## Description of the task
Print nothing except the lines of the listing below from the line with "batch and produce" to the line with "f => float_str f", each exactly as written, both ends included.

## Dataset content
(** * DRA-OFK-Financial-Reports: the XML generators AIF.py, AIFM.py and
    OFKReport.py, embedded as functions over an explicit element store.

    The three scripts read a spreadsheet into a table of cells, walk the
    table section by section, build an [xml.etree.ElementTree] document by
    side effect and write it to disk.  The embedding keeps that shape:

    - a cell is a Python value ([value]): text, int, float, bool or timestamp;
    - the builder runs in a small monad ([M]) that threads the Python local
      variables that outlive a loop iteration, raises Python exceptions and
      records every [ElementTree] call as an [op];
    - replaying the recorded calls on a [heap] of nodes gives the document;
    - the drivers ([convert_to_xml], [aif_xml], [generateXML]) loop over the
      batch and produce the list of observable [event]s (log lines, prints,
      files written).

    Cell text is taken to be ASCII; spreadsheet loading ([pd.read_excel]) is
    outside the embedding, a file being given as its table of rows after
    [df.replace(np.nan, '')] and [df.xmlTags.str.strip('<>')]. *)

From Stdlib Require Import ZArith List String Ascii Bool Lia QArith DecimalString.
Import ListNotations.
Close Scope Q_scope.
Set Warnings "-register-all".
Open Scope string_scope.
Open Scope list_scope.

(* ================================================================= *)
(** ** Python values *)

Module Py.

(** [datetime.datetime] / [pandas.Timestamp], to the second. *)
Record datetime := mkDatetime {
  year : Z; month : Z; day : Z; hour : Z; minute : Z; second : Z }.

(** A Python float: its value and the text [str] prints for it. *)
Record pyfloat := mkFloat { float_val : Q; float_str : string }.

Inductive value :=
| VStr (s : string)
| VInt (n : Z)
| VFloat (f : pyfloat)
| VBool (b : bool)
| VDate (d : datetime).

(** The exceptions of the three modules, and the built-in ones the code can
    run into.  User exceptions carry their message. *)
Inductive exn :=
| EmptyValueError (msg : string)
| DomainValueError (msg : string)
| LengthValueRequiredError (msg : string)
| NoFilesFoundError (msg : string)
| UnassinedIntegerError (msg : string)
| ConditionalError (msg : string)
| NotImplementedError (msg : string)
| KeyError (key : string)
| IndexError
| AttributeError
| TypeError
| UnboundLocalError (var : string).

Definition z2s (z : Z) : string := NilZero.string_of_int (Z.to_int z).

Fixpoint zeros (n : nat) : string :=
  match n with O => "" | S k => String "0" (zeros k) end.

(** [%02d], [%04d] of a non-negative number. *)
Definition pad (width : nat) (z : Z) : string :=
  let s := z2s z in zeros (width - String.length s) ++ s.

Definition isoformat_date (d : datetime) : string :=
  pad 4 (year d) ++ "-" ++ pad 2 (month d) ++ "-" ++ pad 2 (day d).

Definition isoformat_time (d : datetime) : string :=
  pad 2 (hour d) ++ ":" ++ pad 2 (minute d) ++ ":" ++ pad 2 (second d).

(** [str(v)] *)
Definition str (v : value) : string :=
  match v with
  | VStr s => s
  | VInt n => z2s n
  | VFloat f => float_str f
  | VBool true => "True"
  | VBool false => "False"
  | VDate d => isoformat_date d ++ " " ++ isoformat_time d
  end.

(** [bool(v)], the test an [if v] or [v and ...] performs. *)
Definition truthy (v : value) : bool :=
  match v with
  | VStr s => negb (String.eqb s "")
  | VInt n => negb (Z.eqb n 0)
  | VFloat f => negb (Qeq_bool (float_val f) (inject_Z 0))
  | VBool b => b
  | VDate _ => true
  end.

Definition datetime_eqb (a b : datetime) : bool :=
  Z.eqb (year a) (year b) && Z.eqb (month a) (month b) && Z.eqb (day a) (day b)
  && Z.eqb (hour a) (hour b) && Z.eqb (minute a) (minute b)
  && Z.eqb (second a) (second b).

Definition b2z (b : bool) : Z := if b then 1%Z else 0%Z.

(** [a == b] *)
Definition eq (a b : value) : bool :=
  match a, b with
  | VStr s, VStr t => String.eqb s t
  | VStr _, _ | _, VStr _ => false
  | VDate d, VDate e => datetime_eqb d e
  | VDate _, _ | _, VDate _ => false
  | VInt n, VInt m => Z.eqb n m
  | VInt n, VBool b | VBool b, VInt n => Z.eqb n (b2z b)
  | VBool b, VBool c => Bool.eqb b c
  | VInt n, VFloat f | VFloat f, VInt n => Qeq_bool (float_val f) (inject_Z n)
  | VBool b, VFloat f | VFloat f, VBool b =>
      Qeq_bool (float_val f) (inject_Z (b2z b))
  | VFloat f, VFloat g => Qeq_bool (float_val f) (float_val g)
  end.

(** [v == s] and [v != s] against a string literal. *)
Definition eqs (v : value) (s : string) : bool := eq v (VStr s).
Definition nes (v : value) (s : string) : bool := negb (eqs v s).

(** [v in [s1, s2, ...]] for a list of string literals. *)
Definition in_strs (v : value) (l : list string) : bool :=
  existsb (eqs v) l.

(** [type(v) != int] *)
Definition type_is_not_int (v : value) : bool :=
  match v with VInt _ => false | _ => true end.

(** [type(v) != str] *)
Definition type_is_not_str (v : value) : bool :=
  match v with VStr _ => false | _ => true end.

(** [str.strip()]: the ASCII characters for which [str.isspace] holds. *)
Definition is_space (c : ascii) : bool :=
  let n := nat_of_ascii c in
  ((9 <=? n) && (n <=? 13) || (28 <=? n) && (n <=? 32))%nat.

Fixpoint lstrip (s : string) : string :=
  match s with
  | String c r => if is_space c then lstrip r else s
  | EmptyString => EmptyString
  end.

Fixpoint rstrip (s : string) : string :=
  match s with
  | String c r =>
      match rstrip r with
      | EmptyString => if is_space c then EmptyString else String c EmptyString
      | r' => String c r'
      end
  | EmptyString => EmptyString
  end.

Definition strip (s : string) : string := rstrip (lstrip s).

Definition upper_char (c : ascii) : ascii :=
  let n := nat_of_ascii c in
  if ((97 <=? n) && (n <=? 122))%nat then ascii_of_nat (n - 32) else c.

Definition lower_char (c : ascii) : ascii :=
  let n := nat_of_ascii c in
  if ((65 <=? n) && (n <=? 90))%nat then ascii_of_nat (n + 32) else c.

Fixpoint smap (f : ascii -> ascii) (s : string) : string :=
  match s with
  | String c r => String (f c) (smap f r)
  | EmptyString => EmptyString
  end.

Definition upper : string -> string := smap upper_char.
Definition lower : string -> string := smap lower_char.

(** [s * n] *)
Fixpoint repeat_str (s : string) (n : nat) : string :=
  match n with O => "" | S k => s ++ repeat_str s k end.

End Py.

Import Py.

(* ================================================================= *)
(** ** The element store and the calls made on it *)

Module ET.

(** One [xml.etree.ElementTree.Element] object.  [attrib] keeps the
    insertion order of a Python dict; [children] are object identities. *)
Record node := mkNode {
  tag : string;
  text : option string;
  attrib : list (string * string);
  children : list nat }.

(** The heap of element objects; an object's identity is its index. *)
Definition heap := list node.

(** The calls the scripts make, with [PrintOut] for the one [print] inside
    the AIF builder. *)
Inductive op :=
| NewElement (tg : string)                  (* ET.Element(tag) *)
| NewSubElement (parent : nat) (tg : string)  (* ET.SubElement(parent, tag) *)
| SetText (id : nat) (s : string)           (* elem.text = s *)
| SetAttr (id : nat) (k v : string)         (* elem.set(k, v) *)
| PrintOut (s : string).

(** [d[k] = v] on an insertion-ordered dict. *)
Fixpoint dict_set {V : Type} (d : list (string * V)) (k : string) (v : V)
  : list (string * V) :=
  match d with
  | [] => [(k, v)]
  | (k', v') :: r =>
      if String.eqb k' k then (k', v) :: r else (k', v') :: dict_set r k v
  end.

Fixpoint update (h : heap) (id : nat) (f : node -> node) : heap :=
  match h, id with
  | [], _ => []
  | n :: r, O => f n :: r
  | n :: r, S i => n :: update r i f
  end.

Definition add_child (c : nat) (n : node) : node :=
  mkNode (tag n) (text n) (attrib n) (children n ++ [c]).
Definition put_text (s : string) (n : node) : node :=
  mkNode (tag n) (Some s) (attrib n) (children n).
Definition put_attr (k v : string) (n : node) : node :=
  mkNode (tag n) (text n) (dict_set (attrib n) k v) (children n).

Definition fresh (tg : string) : node := mkNode tg None [] [].

Definition apply_op (h : heap) (o : op) : heap :=
  match o with
  | NewElement tg => h ++ [fresh tg]
  | NewSubElement p tg => update h p (add_child (List.length h)) ++ [fresh tg]
  | SetText id s => update h id (put_text s)
  | SetAttr id k v => update h id (put_attr k v)
  | PrintOut _ => h
  end.

Definition replay (h : heap) (ops : list op) : heap :=
  fold_left apply_op ops h.

(** The document as a tree, what [ET.ElementTree(root).write] serialises. *)
Inductive xml :=
| Elem (tg : string) (attrs : list (string * string)) (txt : option string)
       (kids : list xml).

(** [fuel] bounds the depth; a child is always allocated after its parent,
    so the number of objects in the heap is enough. *)
Fixpoint tree_of (fuel : nat) (h : heap) (id : nat) : xml :=
  match fuel with
  | O => Elem "" [] None []
  | S n =>
      match nth_error h id with
      | Some nd =>
          Elem (tag nd) (attrib nd) (text nd) (map (tree_of n h) (children nd))
      | None => Elem "" [] None []
      end
  end.

Definition document (h : heap) (root : nat) : xml :=
  tree_of (List.length h) h root.

End ET.

Import ET.

(* ================================================================= *)
(** ** The builder monad *)

(** The Python locals that survive from one loop iteration (and one file)
    to the next: the next object identity, and the variables that are only
    bound on some paths and read on others. *)
Record locals := mkLocals {
  next_id : nat;
  vars : list (string * nat) }.

Definition M (A : Type) : Type := locals -> (exn + A) * locals * list op.

Definition ret {A} (a : A) : M A := fun s => (inr a, s, []).

Definition raise {A} (e : exn) : M A := fun s => (inl e, s, []).

Definition bind {A B} (m : M A) (k : A -> M B) : M B :=
  fun s =>
    match m s with
    | (inl e, s1, o1) => (inl e, s1, o1)
    | (inr a, s1, o1) =>
        match k a s1 with
        | (r, s2, o2) => (r, s2, o1 ++ o2)
        end
    end.

Declare Scope py_scope.
Delimit Scope py_scope with py.
Notation "x <- m ;; k" := (bind m (fun x => k))
  (at level 61, m at next level, right associativity) : py_scope.
Notation "m ;; k" := (bind m (fun _ => k))
  (at level 61, right associativity) : py_scope.
Open Scope py_scope.

Definition emit (o : op) : M unit := fun s => (inr tt, s, [o]).

(** [ET.Element(tag)] *)
Definition Element (tg : string) : M nat :=
  fun s => (inr (next_id s), mkLocals (S (next_id s)) (vars s), [NewElement tg]).

(** [ET.SubElement(parent, tag)] *)
Definition SubElement (parent : nat) (tg : string) : M nat :=
  fun s => (inr (next_id s), mkLocals (S (next_id s)) (vars s),
            [NewSubElement parent tg]).

Definition set_text (id : nat) (s : string) : M unit := emit (SetText id s).
Definition set_attr (id : nat) (k v : string) : M unit := emit (SetAttr id k v).
Definition print (s : string) : M unit := emit (PrintOut s).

## Completed exercise
      batch and produce the list of observable [event]s (log lines, prints,
      files written).

    Cell text is taken to be ASCII; spreadsheet loading ([pd.read_excel]) is
    outside the embedding, a file being given as its table of rows after
    [df.replace(np.nan, '')] and [df.xmlTags.str.strip('<>')]. *)

From Stdlib Require Import ZArith List String Ascii Bool Lia QArith DecimalString.
Import ListNotations.
Close Scope Q_scope.
Set Warnings "-register-all".
Open Scope string_scope.
Open Scope list_scope.

(* ================================================================= *)
(** ** Python values *)

Module Py.

(** [datetime.datetime] / [pandas.Timestamp], to the second. *)
Record datetime := mkDatetime {
  year : Z; month : Z; day : Z; hour : Z; minute : Z; second : Z }.

(** A Python float: its value and the text [str] prints for it. *)
Record pyfloat := mkFloat { float_val : Q; float_str : string }.

Inductive value :=
| VStr (s : string)
| VInt (n : Z)
| VFloat (f : pyfloat)
| VBool (b : bool)
| VDate (d : datetime).

(** The exceptions of the three modules, and the built-in ones the code can
    run into.  User exceptions carry their message. *)
Inductive exn :=
| EmptyValueError (msg : string)
| DomainValueError (msg : string)
| LengthValueRequiredError (msg : string)
| NoFilesFoundError (msg : string)
| UnassinedIntegerError (msg : string)
| ConditionalError (msg : string)
| NotImplementedError (msg : string)
| KeyError (key : string)
| IndexError
| AttributeError
| TypeError
| UnboundLocalError (var : string).

Definition z2s (z : Z) : string := NilZero.string_of_int (Z.to_int z).

Fixpoint zeros (n : nat) : string :=
  match n with O => "" | S k => String "0" (zeros k) end.

(** [%02d], [%04d] of a non-negative number. *)
Definition pad (width : nat) (z : Z) : string :=
  let s := z2s z in zeros (width - String.length s) ++ s.

Definition isoformat_date (d : datetime) : string :=
  pad 4 (year d) ++ "-" ++ pad 2 (month d) ++ "-" ++ pad 2 (day d).

Definition isoformat_time (d : datetime) : string :=
  pad 2 (hour d) ++ ":" ++ pad 2 (minute d) ++ ":" ++ pad 2 (second d).

(** [str(v)] *)
Definition str (v : value) : string :=
  match v with
  | VStr s => s
  | VInt n => z2s n
  | VFloat f => float_str f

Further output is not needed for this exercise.